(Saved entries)
+---+
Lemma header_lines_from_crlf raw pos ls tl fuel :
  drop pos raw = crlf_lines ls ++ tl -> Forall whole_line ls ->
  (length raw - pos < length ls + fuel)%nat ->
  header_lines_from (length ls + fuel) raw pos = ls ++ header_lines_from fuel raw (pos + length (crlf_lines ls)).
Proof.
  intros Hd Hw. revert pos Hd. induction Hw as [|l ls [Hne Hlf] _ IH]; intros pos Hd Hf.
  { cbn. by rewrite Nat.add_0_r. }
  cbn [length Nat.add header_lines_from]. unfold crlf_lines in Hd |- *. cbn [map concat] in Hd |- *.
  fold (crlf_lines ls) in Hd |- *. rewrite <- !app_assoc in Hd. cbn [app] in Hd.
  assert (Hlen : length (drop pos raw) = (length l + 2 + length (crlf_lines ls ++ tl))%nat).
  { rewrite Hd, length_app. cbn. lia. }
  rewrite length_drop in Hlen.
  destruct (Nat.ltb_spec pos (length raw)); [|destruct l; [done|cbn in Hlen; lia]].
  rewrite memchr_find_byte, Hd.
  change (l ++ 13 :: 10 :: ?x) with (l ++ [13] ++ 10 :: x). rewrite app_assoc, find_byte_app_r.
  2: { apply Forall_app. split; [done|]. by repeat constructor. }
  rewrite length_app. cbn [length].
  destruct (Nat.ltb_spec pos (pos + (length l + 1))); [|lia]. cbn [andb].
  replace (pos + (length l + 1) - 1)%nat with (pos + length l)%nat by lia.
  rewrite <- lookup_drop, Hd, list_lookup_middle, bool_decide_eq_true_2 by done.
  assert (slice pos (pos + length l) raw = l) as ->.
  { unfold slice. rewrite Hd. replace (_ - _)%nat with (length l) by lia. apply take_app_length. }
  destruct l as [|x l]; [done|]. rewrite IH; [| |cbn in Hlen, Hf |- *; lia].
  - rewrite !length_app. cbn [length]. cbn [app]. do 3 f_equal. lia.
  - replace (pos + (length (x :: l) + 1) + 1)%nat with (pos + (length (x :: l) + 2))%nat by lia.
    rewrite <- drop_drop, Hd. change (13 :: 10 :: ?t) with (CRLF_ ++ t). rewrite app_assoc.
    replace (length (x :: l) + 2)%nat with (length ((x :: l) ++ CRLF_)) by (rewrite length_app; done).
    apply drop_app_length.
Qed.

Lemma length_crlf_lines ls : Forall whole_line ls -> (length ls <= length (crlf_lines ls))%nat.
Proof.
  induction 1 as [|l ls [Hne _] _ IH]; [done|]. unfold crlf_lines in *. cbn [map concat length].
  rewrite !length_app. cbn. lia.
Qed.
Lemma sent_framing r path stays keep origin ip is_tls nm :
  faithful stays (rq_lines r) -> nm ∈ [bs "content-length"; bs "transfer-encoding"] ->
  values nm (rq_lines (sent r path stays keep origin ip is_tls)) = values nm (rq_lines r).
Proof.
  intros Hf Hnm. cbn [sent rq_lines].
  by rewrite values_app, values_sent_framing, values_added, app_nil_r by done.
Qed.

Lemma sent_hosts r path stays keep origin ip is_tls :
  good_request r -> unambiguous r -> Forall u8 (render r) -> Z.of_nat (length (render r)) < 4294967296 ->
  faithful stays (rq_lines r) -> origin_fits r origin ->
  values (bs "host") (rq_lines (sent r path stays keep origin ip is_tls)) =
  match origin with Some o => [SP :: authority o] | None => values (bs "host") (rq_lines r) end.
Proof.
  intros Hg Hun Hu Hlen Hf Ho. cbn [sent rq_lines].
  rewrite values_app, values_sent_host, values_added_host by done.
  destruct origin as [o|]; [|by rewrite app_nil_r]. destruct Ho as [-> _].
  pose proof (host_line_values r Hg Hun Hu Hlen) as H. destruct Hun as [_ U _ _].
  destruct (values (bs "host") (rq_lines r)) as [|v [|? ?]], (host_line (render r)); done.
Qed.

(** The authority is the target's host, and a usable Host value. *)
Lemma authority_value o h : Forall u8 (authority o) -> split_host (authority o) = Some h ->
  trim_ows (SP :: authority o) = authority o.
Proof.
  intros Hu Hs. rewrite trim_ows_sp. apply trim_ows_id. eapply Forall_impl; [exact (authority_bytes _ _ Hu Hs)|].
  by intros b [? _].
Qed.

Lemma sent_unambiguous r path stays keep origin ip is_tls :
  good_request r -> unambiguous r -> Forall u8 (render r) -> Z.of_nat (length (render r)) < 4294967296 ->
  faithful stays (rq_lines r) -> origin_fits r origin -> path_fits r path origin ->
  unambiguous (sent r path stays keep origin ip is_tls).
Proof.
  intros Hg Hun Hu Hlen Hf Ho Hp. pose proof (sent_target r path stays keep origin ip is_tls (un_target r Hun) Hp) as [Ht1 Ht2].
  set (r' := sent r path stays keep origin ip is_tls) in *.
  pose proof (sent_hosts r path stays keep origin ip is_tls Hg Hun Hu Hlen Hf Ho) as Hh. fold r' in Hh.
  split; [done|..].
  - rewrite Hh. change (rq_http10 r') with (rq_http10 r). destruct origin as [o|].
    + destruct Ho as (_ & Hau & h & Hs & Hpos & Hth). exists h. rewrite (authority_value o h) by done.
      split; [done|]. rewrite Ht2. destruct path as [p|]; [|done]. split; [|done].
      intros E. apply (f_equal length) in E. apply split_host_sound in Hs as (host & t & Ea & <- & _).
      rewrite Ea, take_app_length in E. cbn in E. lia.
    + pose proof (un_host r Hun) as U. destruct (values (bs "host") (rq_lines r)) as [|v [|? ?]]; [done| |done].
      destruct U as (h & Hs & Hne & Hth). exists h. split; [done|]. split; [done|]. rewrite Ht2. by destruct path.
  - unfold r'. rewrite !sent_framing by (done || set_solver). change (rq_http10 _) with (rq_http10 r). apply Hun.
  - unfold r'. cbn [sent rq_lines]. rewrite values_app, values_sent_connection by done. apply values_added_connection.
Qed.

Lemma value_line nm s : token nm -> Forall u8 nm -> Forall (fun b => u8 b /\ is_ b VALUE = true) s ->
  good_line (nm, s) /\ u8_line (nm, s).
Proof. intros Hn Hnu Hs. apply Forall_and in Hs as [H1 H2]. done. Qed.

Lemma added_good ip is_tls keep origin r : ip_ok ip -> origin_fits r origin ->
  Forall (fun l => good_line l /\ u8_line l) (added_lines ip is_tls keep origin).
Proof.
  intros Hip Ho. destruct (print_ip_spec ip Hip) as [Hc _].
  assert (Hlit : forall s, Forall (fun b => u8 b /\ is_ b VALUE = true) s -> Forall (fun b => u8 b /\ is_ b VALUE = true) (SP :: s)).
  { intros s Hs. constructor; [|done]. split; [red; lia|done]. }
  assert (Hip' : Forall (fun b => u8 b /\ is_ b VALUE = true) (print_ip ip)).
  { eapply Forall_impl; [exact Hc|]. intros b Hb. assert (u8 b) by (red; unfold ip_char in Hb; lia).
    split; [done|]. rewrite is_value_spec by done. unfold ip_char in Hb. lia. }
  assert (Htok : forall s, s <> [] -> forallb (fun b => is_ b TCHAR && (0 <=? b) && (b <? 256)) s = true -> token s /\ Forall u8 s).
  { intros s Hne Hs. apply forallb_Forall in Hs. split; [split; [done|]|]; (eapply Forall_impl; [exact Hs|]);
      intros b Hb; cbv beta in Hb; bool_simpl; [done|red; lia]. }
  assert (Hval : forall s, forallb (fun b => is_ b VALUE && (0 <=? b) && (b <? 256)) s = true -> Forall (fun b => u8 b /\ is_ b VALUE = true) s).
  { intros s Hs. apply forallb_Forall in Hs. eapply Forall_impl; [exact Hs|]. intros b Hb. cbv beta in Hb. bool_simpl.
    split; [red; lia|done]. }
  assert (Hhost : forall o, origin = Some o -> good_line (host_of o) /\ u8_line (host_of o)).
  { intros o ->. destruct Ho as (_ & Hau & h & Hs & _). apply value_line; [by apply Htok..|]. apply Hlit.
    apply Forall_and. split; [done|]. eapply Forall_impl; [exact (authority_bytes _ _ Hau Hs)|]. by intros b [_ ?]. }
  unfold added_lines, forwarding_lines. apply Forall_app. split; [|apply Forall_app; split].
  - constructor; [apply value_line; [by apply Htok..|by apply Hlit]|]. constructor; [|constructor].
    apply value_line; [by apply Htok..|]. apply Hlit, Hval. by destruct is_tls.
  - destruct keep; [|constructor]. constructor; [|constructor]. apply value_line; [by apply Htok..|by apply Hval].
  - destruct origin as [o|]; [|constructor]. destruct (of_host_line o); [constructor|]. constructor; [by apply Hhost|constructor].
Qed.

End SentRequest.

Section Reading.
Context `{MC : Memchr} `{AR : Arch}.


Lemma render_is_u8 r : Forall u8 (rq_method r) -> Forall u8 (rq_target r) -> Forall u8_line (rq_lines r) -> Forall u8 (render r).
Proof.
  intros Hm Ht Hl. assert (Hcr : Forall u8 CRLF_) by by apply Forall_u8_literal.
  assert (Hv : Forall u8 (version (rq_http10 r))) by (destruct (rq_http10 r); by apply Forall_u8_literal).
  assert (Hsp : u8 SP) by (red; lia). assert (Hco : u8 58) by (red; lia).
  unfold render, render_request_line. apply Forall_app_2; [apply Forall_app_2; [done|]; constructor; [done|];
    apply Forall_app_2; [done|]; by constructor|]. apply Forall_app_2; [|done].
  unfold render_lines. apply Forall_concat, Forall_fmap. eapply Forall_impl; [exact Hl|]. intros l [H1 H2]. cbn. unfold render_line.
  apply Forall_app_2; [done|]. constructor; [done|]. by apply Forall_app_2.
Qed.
+---+
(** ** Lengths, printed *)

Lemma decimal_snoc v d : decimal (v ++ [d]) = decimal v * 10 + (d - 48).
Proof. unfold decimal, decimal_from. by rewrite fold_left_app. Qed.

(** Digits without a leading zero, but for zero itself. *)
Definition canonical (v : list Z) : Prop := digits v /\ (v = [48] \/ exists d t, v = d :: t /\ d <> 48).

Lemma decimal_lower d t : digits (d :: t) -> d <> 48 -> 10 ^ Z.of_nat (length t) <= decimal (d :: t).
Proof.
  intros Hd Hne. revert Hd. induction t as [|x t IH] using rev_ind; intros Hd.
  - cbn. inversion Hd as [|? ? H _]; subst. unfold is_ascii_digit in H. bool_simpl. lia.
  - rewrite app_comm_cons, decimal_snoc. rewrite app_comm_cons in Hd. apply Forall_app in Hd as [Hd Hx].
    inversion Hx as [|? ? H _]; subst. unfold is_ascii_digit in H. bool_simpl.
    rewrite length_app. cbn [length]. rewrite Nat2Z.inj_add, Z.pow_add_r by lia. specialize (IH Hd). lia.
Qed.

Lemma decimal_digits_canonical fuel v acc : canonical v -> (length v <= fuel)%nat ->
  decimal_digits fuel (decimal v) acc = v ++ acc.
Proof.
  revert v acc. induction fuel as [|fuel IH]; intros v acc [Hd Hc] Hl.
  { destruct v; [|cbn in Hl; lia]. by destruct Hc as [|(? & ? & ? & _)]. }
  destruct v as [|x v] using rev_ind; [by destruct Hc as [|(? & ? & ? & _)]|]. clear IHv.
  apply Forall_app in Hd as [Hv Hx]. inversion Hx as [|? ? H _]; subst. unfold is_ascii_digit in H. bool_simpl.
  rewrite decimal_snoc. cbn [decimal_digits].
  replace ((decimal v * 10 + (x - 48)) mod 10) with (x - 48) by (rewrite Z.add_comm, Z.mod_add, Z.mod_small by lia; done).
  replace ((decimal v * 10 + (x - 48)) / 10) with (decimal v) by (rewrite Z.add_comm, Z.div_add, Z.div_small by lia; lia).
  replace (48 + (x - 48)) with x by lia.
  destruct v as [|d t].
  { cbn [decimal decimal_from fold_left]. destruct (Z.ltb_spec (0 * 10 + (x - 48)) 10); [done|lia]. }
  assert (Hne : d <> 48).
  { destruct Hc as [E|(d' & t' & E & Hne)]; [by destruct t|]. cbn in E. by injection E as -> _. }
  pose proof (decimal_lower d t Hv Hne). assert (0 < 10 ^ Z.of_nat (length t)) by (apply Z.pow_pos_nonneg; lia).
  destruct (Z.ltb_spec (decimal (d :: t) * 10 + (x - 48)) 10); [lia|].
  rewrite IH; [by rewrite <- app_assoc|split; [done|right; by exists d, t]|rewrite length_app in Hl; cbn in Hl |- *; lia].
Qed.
+---+
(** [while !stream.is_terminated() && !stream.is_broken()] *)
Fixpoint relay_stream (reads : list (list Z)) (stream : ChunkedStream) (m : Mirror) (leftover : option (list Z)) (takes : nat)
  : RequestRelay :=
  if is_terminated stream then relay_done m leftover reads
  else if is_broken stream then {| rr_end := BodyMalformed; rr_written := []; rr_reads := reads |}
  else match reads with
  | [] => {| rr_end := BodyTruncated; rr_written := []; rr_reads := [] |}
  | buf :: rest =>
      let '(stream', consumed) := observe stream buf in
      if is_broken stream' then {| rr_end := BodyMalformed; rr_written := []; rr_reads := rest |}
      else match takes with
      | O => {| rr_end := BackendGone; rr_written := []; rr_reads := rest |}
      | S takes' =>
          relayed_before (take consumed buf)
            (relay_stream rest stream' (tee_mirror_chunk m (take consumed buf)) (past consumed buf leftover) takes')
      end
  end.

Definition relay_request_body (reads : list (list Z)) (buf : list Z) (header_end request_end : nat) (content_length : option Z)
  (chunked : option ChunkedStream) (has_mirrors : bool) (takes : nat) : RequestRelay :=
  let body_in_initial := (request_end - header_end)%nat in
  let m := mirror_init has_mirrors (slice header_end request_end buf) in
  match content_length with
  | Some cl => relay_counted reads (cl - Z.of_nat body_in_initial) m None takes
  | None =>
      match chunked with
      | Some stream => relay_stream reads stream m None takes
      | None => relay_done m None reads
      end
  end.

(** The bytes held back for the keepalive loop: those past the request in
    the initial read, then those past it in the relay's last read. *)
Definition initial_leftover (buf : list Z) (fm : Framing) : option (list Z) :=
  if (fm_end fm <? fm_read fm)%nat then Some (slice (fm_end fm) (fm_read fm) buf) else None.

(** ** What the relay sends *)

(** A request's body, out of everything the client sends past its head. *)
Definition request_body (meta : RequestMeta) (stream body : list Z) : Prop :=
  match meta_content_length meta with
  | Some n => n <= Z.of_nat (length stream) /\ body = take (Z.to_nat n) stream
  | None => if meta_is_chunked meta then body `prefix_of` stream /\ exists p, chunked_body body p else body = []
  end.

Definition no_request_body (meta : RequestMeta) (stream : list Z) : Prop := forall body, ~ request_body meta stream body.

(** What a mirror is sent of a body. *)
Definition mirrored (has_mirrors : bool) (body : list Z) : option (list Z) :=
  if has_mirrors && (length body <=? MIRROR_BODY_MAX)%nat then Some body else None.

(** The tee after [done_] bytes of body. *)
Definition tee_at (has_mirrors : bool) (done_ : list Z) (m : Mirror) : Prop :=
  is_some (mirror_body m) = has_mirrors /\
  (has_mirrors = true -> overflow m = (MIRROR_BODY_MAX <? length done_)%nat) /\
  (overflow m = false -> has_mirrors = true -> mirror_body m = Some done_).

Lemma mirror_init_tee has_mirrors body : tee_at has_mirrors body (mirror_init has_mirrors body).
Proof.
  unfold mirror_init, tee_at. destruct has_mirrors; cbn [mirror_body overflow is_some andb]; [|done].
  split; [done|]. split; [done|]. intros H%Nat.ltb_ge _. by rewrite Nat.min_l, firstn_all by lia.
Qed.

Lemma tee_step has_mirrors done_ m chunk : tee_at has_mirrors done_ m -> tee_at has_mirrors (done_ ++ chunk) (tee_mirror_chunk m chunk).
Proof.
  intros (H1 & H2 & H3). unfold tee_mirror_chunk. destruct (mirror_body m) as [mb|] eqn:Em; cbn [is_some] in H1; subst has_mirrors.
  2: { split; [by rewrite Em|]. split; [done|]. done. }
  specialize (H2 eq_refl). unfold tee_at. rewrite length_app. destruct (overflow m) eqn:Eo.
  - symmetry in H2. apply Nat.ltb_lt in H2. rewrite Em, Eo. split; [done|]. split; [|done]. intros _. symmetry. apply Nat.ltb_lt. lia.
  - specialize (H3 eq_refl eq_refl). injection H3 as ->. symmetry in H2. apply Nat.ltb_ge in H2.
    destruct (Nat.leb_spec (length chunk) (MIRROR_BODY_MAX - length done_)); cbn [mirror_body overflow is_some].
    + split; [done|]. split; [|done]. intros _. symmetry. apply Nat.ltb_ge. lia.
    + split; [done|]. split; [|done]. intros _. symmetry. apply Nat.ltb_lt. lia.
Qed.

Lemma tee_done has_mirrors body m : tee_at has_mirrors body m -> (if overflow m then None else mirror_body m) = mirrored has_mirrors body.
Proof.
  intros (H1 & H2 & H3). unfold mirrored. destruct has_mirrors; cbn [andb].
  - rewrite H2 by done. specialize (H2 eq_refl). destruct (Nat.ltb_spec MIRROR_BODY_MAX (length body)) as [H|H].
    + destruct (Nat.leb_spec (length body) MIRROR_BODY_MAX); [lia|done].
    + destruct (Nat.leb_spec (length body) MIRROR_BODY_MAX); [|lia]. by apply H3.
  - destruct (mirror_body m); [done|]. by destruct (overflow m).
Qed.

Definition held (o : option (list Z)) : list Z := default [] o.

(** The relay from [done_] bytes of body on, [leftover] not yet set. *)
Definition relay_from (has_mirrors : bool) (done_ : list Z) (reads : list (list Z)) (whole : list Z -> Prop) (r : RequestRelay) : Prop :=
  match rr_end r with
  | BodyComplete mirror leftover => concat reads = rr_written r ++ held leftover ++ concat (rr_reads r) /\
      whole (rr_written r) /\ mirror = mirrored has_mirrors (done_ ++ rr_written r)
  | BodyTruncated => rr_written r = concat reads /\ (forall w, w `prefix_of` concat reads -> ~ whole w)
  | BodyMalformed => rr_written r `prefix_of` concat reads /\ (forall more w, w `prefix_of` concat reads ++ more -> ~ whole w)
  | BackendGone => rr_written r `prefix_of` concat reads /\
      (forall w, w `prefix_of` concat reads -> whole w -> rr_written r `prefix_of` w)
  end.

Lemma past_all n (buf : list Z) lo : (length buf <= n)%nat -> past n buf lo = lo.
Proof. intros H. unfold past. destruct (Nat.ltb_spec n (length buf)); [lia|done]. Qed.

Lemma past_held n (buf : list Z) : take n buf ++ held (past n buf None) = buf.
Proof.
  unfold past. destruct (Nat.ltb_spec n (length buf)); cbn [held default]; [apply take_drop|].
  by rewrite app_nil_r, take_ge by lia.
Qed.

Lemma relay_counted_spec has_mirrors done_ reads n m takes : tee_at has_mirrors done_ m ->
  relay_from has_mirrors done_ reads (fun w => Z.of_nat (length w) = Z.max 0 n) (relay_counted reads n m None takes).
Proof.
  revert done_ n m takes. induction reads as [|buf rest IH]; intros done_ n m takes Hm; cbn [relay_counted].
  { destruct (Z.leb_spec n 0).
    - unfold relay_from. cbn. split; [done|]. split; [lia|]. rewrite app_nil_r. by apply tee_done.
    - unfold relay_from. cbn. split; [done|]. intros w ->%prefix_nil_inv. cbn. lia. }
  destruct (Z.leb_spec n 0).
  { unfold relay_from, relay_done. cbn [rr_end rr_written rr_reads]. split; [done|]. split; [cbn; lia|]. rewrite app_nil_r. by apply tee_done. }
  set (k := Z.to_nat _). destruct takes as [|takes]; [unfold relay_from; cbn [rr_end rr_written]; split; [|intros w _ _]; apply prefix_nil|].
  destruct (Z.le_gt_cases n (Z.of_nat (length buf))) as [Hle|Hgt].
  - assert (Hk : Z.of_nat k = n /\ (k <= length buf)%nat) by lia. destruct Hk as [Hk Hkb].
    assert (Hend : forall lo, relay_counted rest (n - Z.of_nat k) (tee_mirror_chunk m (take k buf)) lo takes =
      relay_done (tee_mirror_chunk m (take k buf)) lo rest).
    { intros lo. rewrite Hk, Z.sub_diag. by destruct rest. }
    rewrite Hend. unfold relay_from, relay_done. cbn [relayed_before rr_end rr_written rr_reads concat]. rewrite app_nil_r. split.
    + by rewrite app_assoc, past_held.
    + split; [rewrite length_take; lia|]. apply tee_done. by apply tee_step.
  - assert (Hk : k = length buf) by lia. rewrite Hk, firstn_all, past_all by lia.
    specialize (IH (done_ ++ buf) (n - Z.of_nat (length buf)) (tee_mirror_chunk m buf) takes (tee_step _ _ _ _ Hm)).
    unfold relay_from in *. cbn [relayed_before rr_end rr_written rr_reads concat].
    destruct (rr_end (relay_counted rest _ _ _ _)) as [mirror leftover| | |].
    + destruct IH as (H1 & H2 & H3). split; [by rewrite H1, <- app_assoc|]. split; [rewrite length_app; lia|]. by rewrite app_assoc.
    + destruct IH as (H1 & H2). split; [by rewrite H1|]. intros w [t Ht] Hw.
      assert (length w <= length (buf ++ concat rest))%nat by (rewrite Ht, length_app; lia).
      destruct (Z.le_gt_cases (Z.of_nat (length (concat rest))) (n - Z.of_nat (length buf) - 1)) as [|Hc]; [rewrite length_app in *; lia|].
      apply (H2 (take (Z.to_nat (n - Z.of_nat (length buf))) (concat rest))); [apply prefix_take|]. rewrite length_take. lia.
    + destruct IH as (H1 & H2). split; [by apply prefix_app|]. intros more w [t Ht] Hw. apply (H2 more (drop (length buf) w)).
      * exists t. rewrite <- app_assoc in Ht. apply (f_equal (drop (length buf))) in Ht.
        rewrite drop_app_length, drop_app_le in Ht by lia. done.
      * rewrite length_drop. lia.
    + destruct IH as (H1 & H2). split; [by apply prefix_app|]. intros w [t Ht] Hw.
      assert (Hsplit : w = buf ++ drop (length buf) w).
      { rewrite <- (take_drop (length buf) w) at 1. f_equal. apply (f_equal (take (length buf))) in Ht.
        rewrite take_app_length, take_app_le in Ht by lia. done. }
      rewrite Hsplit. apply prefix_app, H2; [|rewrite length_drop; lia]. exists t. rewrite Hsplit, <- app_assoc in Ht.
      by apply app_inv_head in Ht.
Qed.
+---+
- [PROBLEM TO WORK ON]:
Looking at the data above, write out exactly the lines that start at the one containing "Lemma header_lines_from_crlf raw" and end at the one containing "rewrite length_drop in Hlen."; include both and nothing beyond.

- [ANSWER BOX]:
Lemma header_lines_from_crlf raw pos ls tl fuel :
  drop pos raw = crlf_lines ls ++ tl -> Forall whole_line ls ->
  (length raw - pos < length ls + fuel)%nat ->
  header_lines_from (length ls + fuel) raw pos = ls ++ header_lines_from fuel raw (pos + length (crlf_lines ls)).
Proof.
  intros Hd Hw. revert pos Hd. induction Hw as [|l ls [Hne Hlf] _ IH]; intros pos Hd Hf.
  { cbn. by rewrite Nat.add_0_r. }
  cbn [length Nat.add header_lines_from]. unfold crlf_lines in Hd |- *. cbn [map concat] in Hd |- *.
  fold (crlf_lines ls) in Hd |- *. rewrite <- !app_assoc in Hd. cbn [app] in Hd.
  assert (Hlen : length (drop pos raw) = (length l + 2 + length (crlf_lines ls ++ tl))%nat).
  { rewrite Hd, length_app. cbn. lia. }
  rewrite length_drop in Hlen.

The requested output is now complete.